Extracted records:
--- START ---

(* ===== verification/PltLock.v ===== *)
(** * PLT hooks asked for by several threads

    injector/module.cpp's [plt_hook_register], [plt_hook_exclude] and [plt_hook_commit] share two
    vectors behind [hook_info_lock], taken by the [mutex_guard] of include/misc.hpp. Here the
    threads of a module call them at once, one memory access at a time, and any interleaving is
    shown to do what Module.v's functions do one call after another. *)
From Stdlib Require Import ZArith Lia List String Ascii Bool Wellfounded.
From stdpp Require Import base list strings.
From S2P Require Import Prelude.
From S2P Require Import Spoof.
From S2P Require Import InjState.
From S2P Require Import Module.
From S2P Require Import Hook.
Open Scope string_scope.
Open Scope list_scope.
Open Scope Z_scope.
Open Scope m_scope.

(** ** The mutex and its guard *)

(** A default mutex: free, or held by a thread. *)
Definition mutex : Type := option nat.
(** [None]: the thread waits. *)
Definition pthread_mutex_lock (i : nat) (m : mutex) : option mutex :=
  match m with None => Some (Some i) | Some _ => None end.
Definition pthread_mutex_unlock (i : nat) (m : mutex) : res mutex :=
  match m with
  | Some j => if Nat.eqb j i then Val None else Stop (Undefined "a mutex of another thread")
  | None => Stop (Undefined "a mutex that is not locked")
  end.

(** The guard's pointer, null or to the mutex. *)
Record mutex_guard := { guards : bool }.
Definition mutex_guard_new (i : nat) (m : mutex) : option (mutex * mutex_guard) :=
  match pthread_mutex_lock i m with
  | Some m => Some (m, {| guards := true |})
  | None => None
  end.
Definition mutex_guard_drop (i : nat) (m : mutex) (g : mutex_guard) : res mutex :=
  if guards g then pthread_mutex_unlock i m else Val m.
(** [mutex_guard::unlock], which nothing calls. *)
Definition mutex_guard_unlock (i : nat) (m : mutex) (g : mutex_guard) : res (mutex * mutex_guard) :=
  if guards g then
    match pthread_mutex_unlock i m with
    | Val m => Val (m, {| guards := false |})
    | Stop h => Stop h
    end
  else Val (m, g).

(** However often it was unlocked by hand, a guard gives the mutex back once: when another thread
    has taken it since, it stays with that thread. *)
Lemma mutex_guard_once i m m' g g' j :
  mutex_guard_new i m = Some (m', g) -> mutex_guard_unlock i m' g = Val (None, g') ->
  mutex_guard_drop i (Some j) g' = Val (Some j).
Proof.
  unfold mutex_guard_new, mutex_guard_unlock, mutex_guard_drop.
  destruct m; cbn; [done|]. intros [= <- <-]. cbn. rewrite Nat.eqb_refl. by intros [= <-].
Qed.
Lemma mutex_guard_scope i m m' g :
  mutex_guard_new i m = Some (m', g) -> mutex_guard_drop i m' g = Val m.
Proof.
  unfold mutex_guard_new, mutex_guard_drop. destruct m; cbn; [done|]. intros [= <- <-]. cbn.
  by rewrite Nat.eqb_refl.
Qed.

(** ** What a commit asks of lsplt *)

Record request := {
  rq_dev : Z; rq_inode : Z; rq_symbol : string; rq_callback : Z; rq_backup : Z }.

(** The two vectors, and what lsplt was asked for. *)
Record lists := {
  l_regs : list RegisterInfo; l_igns : list IgnoreInfo; l_asked : list request }.

Section Threads.
(** [regcomp] and [regexec] depend on their arguments alone; the mappings are
    [g_hook->cached_map_infos], which no call changes. *)
Context (compiles : string -> bool) (matches : string -> string -> bool) (maps : list LMap).

Definition hookable (map : LMap) : bool :=
  (l_offset map =? 0) && l_private map && has_flag (l_perms map) PROT_READ.
Definition excluded (igns : list IgnoreInfo) (symbol path : string) : bool :=
  existsb (fun i => matches (ii_regex i) path &&
                    (is_empty (ii_symbol i) || String.eqb (ii_symbol i) symbol)) igns.
Definition request_of (igns : list IgnoreInfo) (map : LMap) (reg : RegisterInfo) : list request :=
  if matches (ri_regex reg) (l_path map) && negb (excluded igns (ri_symbol reg) (l_path map)) then
    [{| rq_dev := l_dev map; rq_inode := l_inode map; rq_symbol := ri_symbol reg;
        rq_callback := ri_callback reg; rq_backup := ri_backup reg |}]
  else [].
Definition requests (regs : list RegisterInfo) (igns : list IgnoreInfo) : list request :=
  flat_map (fun map => if hookable map then flat_map (request_of igns map) regs else []) maps.

(** ** Calls and threads *)

Inductive plt_call :=
| Register (regex symbol : option string) (fn backup : Z)
| Exclude (regex symbol : option string)
| Commit.
Definition is_commit (c : plt_call) : bool := match c with Commit => true | _ => false end.

(** What a call does to the vectors under the lock. *)
Inductive access := AddRegister (x : RegisterInfo) | AddIgnore (x : IgnoreInfo) | Process.
(** Its arguments are checked and its pattern is compiled before. *)
Definition prepare (c : plt_call) : option access :=
  match c with
  | Register (Some regex) (Some symbol) fn backup =>
      if (fn =? 0) || negb (compiles regex) then None
      else Some (AddRegister {| ri_regex := regex; ri_symbol := symbol; ri_callback := fn;
                                ri_backup := backup |})
  | Exclude (Some regex) symbol =>
      if compiles regex then
        Some (AddIgnore {| ii_regex := regex; ii_symbol := match symbol with Some s => s | None => "" end |})
      else None
  | Commit => Some Process
  | _ => None
  end.

(** Where a thread is: a vector grows by reading it and by writing it back with one element
    more, and a commit asks lsplt for one hook at a time. *)
Inductive phase :=
| Idle
| Locking (a : access)
| Reading (a : access)
| Growing (x : RegisterInfo) (seen : list RegisterInfo)
| Ignoring (x : IgnoreInfo) (seen : list IgnoreInfo)
| Matching (seen : list RegisterInfo)
| Requesting (todo : list request)
| Clearing
| ClearingIgnored
| Leaving (a : access)
| Committing.

Record thread := { calls : list plt_call; at_ : phase; guard : mutex_guard }.
Record shared := { hook_info_lock : mutex; data : lists; commits : nat }.
Record system := { shr : shared; threads : list thread }.

Definition goto (p : phase) (t : thread) : thread :=
  {| calls := calls t; at_ := p; guard := guard t |}.
Definition store (l : lists) (s : shared) : shared :=
  {| hook_info_lock := hook_info_lock s; data := l; commits := commits s |}.
Definition no_guard : mutex_guard := {| guards := false |}.

(** One step of thread [i], [None] when it waits or has nothing left to do; a call that ends
    is told. *)
Definition tstep (i : nat) (s : shared) (t : thread) :
    option (res (shared * thread * option plt_call)) :=
  let d := data s in
  let move s p := Some (Val (s, goto p t, None)) in
  match at_ t with
  | Idle =>
      match calls t with
      | [] => None
      | c :: rest =>
          match prepare c with
          | None => Some (Val (s, {| calls := rest; at_ := Idle; guard := guard t |}, Some c))
          | Some a => move s (Locking a)
          end
      end
  | Locking a =>
      match mutex_guard_new i (hook_info_lock s) with
      | None => None
      | Some (m, g) =>
          Some (Val ({| hook_info_lock := m; data := d; commits := commits s |},
                     {| calls := calls t; at_ := Reading a; guard := g |}, None))
      end
  | Reading (AddRegister x) => move s (Growing x (l_regs d))
  | Reading (AddIgnore x) => move s (Ignoring x (l_igns d))
  | Reading Process => move s (Matching (l_regs d))
  | Growing x seen =>
      move (store {| l_regs := seen ++ [x]; l_igns := l_igns d; l_asked := l_asked d |} s)
        (Leaving (AddRegister x))
  | Ignoring x seen =>
      move (store {| l_regs := l_regs d; l_igns := seen ++ [x]; l_asked := l_asked d |} s)
        (Leaving (AddIgnore x))
  | Matching seen => move s (Requesting (requests seen (l_igns d)))
  | Requesting (r :: todo) =>
      move (store {| l_regs := l_regs d; l_igns := l_igns d; l_asked := l_asked d ++ [r] |} s)
        (Requesting todo)
  | Requesting [] => move s Clearing
  | Clearing =>
      move (store {| l_regs := []; l_igns := l_igns d; l_asked := l_asked d |} s) ClearingIgnored
  | ClearingIgnored =>
      move (store {| l_regs := l_regs d; l_igns := []; l_asked := l_asked d |} s) (Leaving Process)
  | Leaving a =>
      match calls t, mutex_guard_drop i (hook_info_lock s) (guard t) with
      | c :: rest, Val m =>
          Some (Val ({| hook_info_lock := m; data := d; commits := commits s |},
                     {| calls := rest; at_ := if is_commit c then Committing else Idle;
                        guard := no_guard |}, Some c))
      | _, Stop h => Some (Stop h)
      | [], _ => None
      end
  | Committing =>
      move {| hook_info_lock := hook_info_lock s; data := d; commits := S (commits s) |} Idle
  end.

(** Any thread may be the next; a label names the call that ended and its thread. *)
Inductive step : system -> option (nat * plt_call) -> system -> Prop :=
| step_thread st i t s t' c :
    threads st !! i = Some t -> tstep i (shr st) t = Some (Val (s, t', c)) ->
    step st (option_map (pair i) c) {| shr := s; threads := <[i := t']> (threads st) |}.

Definition ended (label : option (nat * plt_call)) : list (nat * plt_call) :=
  match label with Some x => [x] | None => [] end.
(** [steps st h st']: the calls that ended between [st] and [st'], in that order. *)
Inductive steps (st : system) : list (nat * plt_call) -> system -> Prop :=
| steps_refl : steps st [] st
| steps_step h st1 label st2 :
    steps st h st1 -> step st1 label st2 -> steps st (h ++ ended label) st2.

Definition start (l : lists) (programs : list (list plt_call)) : system :=
  {| shr := {| hook_info_lock := None; data := l; commits := 0 |};
     threads := map (fun p => {| calls := p; at_ := Idle; guard := no_guard |}) programs |}.

(** The calls of one thread. *)
Definition calls_by (i : nat) (h : list (nat * plt_call)) : list plt_call :=
  omap (fun '(j, c) => if Nat.eqb j i then Some c else None) h.

(** ** One call after another *)

Definition perform (a : access) (l : lists) : lists :=
  match a with
  | AddRegister x => {| l_regs := l_regs l ++ [x]; l_igns := l_igns l; l_asked := l_asked l |}
  | AddIgnore x => {| l_regs := l_regs l; l_igns := l_igns l ++ [x]; l_asked := l_asked l |}
  | Process =>
      {| l_regs := []; l_igns := []; l_asked := l_asked l ++ requests (l_regs l) (l_igns l) |}
  end.
Definition effect (l : lists) (c : plt_call) : lists :=
  match prepare c with Some a => perform a l | None => l end.
Definition effects (l : lists) (cs : list plt_call) : lists := foldl effect l cs.

(** The same calls in Module.v. *)
Definition module_call (c : plt_call) : M unit :=
  match c with
  | Register regex symbol fn backup => plt_hook_register regex symbol fn backup
  | Exclude regex symbol => plt_hook_exclude regex symbol
  | Commit => let! _ := plt_hook_commit in ret tt
  end.

(** *** Module.v's functions have these effects *)

(** [regcomp] and [regexec] answered as they do. *)
Definition answered (ev : event inj) : Prop :=
  match ev with
  | Ev e x =>
      match e in inj X return X -> Prop with
      | Regcomp p => fun b => b = compiles p
      | Regexec p s => fun b => b = matches p s
      | _ => fun _ => True
      end x
  end.
Definition requested (ev : event inj) : option request :=
  match ev with
  | Ev (LspltRegister dev inode symbol callback backup) _ =>
      Some {| rq_dev := dev; rq_inode := inode; rq_symbol := symbol; rq_callback := callback;
              rq_backup := backup |}
  | _ => None
  end.
Definition committed (ev : event inj) : option unit :=
  match ev with Ev (LspltCommit false) _ => Some tt | _ => None end.

(** A run with such answers returns a value in [P] and the state [z'], having asked for [rq] and
    committed [n] times. *)
Definition does {A} (m : M A) (z : zygote) (P : A -> Prop) (z' : zygote)
    (rq : list request) (n : nat) : Prop :=
  forall tr r, exec (m z) tr r -> Forall answered tr ->
    exists a, r = Val (a, z') /\ P a /\ omap requested tr = rq /\
              List.length (omap committed tr) = n.

Lemma does_ret {A} (a : A) z (P : A -> Prop) : P a -> does (ret a) z P z [] 0.
Proof. intros Ha tr r [-> ->] _. by exists a. Qed.

Lemma does_bind {A B} (m : M A) (f : A -> M B) z z1 z2 P Q rq1 rq2 n1 n2 :
  does m z P z1 rq1 n1 -> (forall a, P a -> does (f a) z1 Q z2 rq2 n2) ->
  does (mbind m f) z Q z2 (rq1 ++ rq2) (n1 + n2).
Proof.
  intros Hm Hf.
  refine (proj1 (every_run_exec _ (fun tr r => Forall answered tr -> exists b, r = Val (b, z2) /\
    Q b /\ omap requested tr = rq1 ++ rq2 /\
    List.length (omap committed tr) = (n1 + n2)%nat)) _).
  apply every_run_bind, every_run_exec. intros tr r Hr. destruct r as [[a z']|h].
  - apply every_run_exec. intros tr' r' Hr' [Ht Ht']%Forall_app.
    destruct (Hm _ _ Hr Ht) as (a' & [= <- <-] & Ha & <- & <-).
    destruct (Hf a Ha _ _ Hr' Ht') as (b & -> & Hb & <- & <-).
    exists b. by rewrite !omap_app, length_app.
  - intros Ht. by destruct (Hm _ _ Hr Ht) as (? & [=] & _).
Qed.

Lemma does_do {X} (e : inj X) z (P : X -> Prop) rq n :
  (forall x, answered (Ev e x) ->
     P x /\ omap requested [Ev e x] = rq /\ List.length (omap committed [Ev e x]) = n) ->
  does (do_ e) z P z rq n.
Proof.
  intros H tr r (x & tr' & -> & -> & ->) Ht. inversion_clear Ht as [|? ? Hx].
  destruct (H x Hx) as (? & ? & ?). by exists x.
Qed.

Lemma does_gets {A B} (g : zygote -> A) (f : A -> M B) z P z' rq n :
  does (f (g z)) z P z' rq n -> does (mbind (gets g) f) z P z' rq n.
Proof. exact id. Qed.
Lemma does_modify g z : does (modify g) z (fun _ => True) (g z) [] 0.
Proof. intros tr r [-> ->] _. by exists tt. Qed.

--- END ---

» PROBLEM DESCRIPTION: Up to and including the line that holds "else Val (m, g).", reproduce the records above exactly from their first line, and give nothing else.

» FINISHED EXERCISE:
(* ===== verification/PltLock.v ===== *)
(** * PLT hooks asked for by several threads

    injector/module.cpp's [plt_hook_register], [plt_hook_exclude] and [plt_hook_commit] share two
    vectors behind [hook_info_lock], taken by the [mutex_guard] of include/misc.hpp. Here the
    threads of a module call them at once, one memory access at a time, and any interleaving is
    shown to do what Module.v's functions do one call after another. *)
From Stdlib Require Import ZArith Lia List String Ascii Bool Wellfounded.
From stdpp Require Import base list strings.
From S2P Require Import Prelude.
From S2P Require Import Spoof.
From S2P Require Import InjState.
From S2P Require Import Module.
From S2P Require Import Hook.
Open Scope string_scope.
Open Scope list_scope.
Open Scope Z_scope.
Open Scope m_scope.

(** ** The mutex and its guard *)

(** A default mutex: free, or held by a thread. *)
Definition mutex : Type := option nat.
(** [None]: the thread waits. *)
Definition pthread_mutex_lock (i : nat) (m : mutex) : option mutex :=
  match m with None => Some (Some i) | Some _ => None end.
Definition pthread_mutex_unlock (i : nat) (m : mutex) : res mutex :=
  match m with
  | Some j => if Nat.eqb j i then Val None else Stop (Undefined "a mutex of another thread")
  | None => Stop (Undefined "a mutex that is not locked")
  end.

(** The guard's pointer, null or to the mutex. *)
Record mutex_guard := { guards : bool }.
Definition mutex_guard_new (i : nat) (m : mutex) : option (mutex * mutex_guard) :=
  match pthread_mutex_lock i m with
  | Some m => Some (m, {| guards := true |})
  | None => None
  end.
Definition mutex_guard_drop (i : nat) (m : mutex) (g : mutex_guard) : res mutex :=
  if guards g then pthread_mutex_unlock i m else Val m.
(** [mutex_guard::unlock], which nothing calls. *)
Definition mutex_guard_unlock (i : nat) (m : mutex) (g : mutex_guard) : res (mutex * mutex_guard) :=
  if guards g then
    match pthread_mutex_unlock i m with
    | Val m => Val (m, {| guards := false |})
    | Stop h => Stop h
    end
  else Val (m, g).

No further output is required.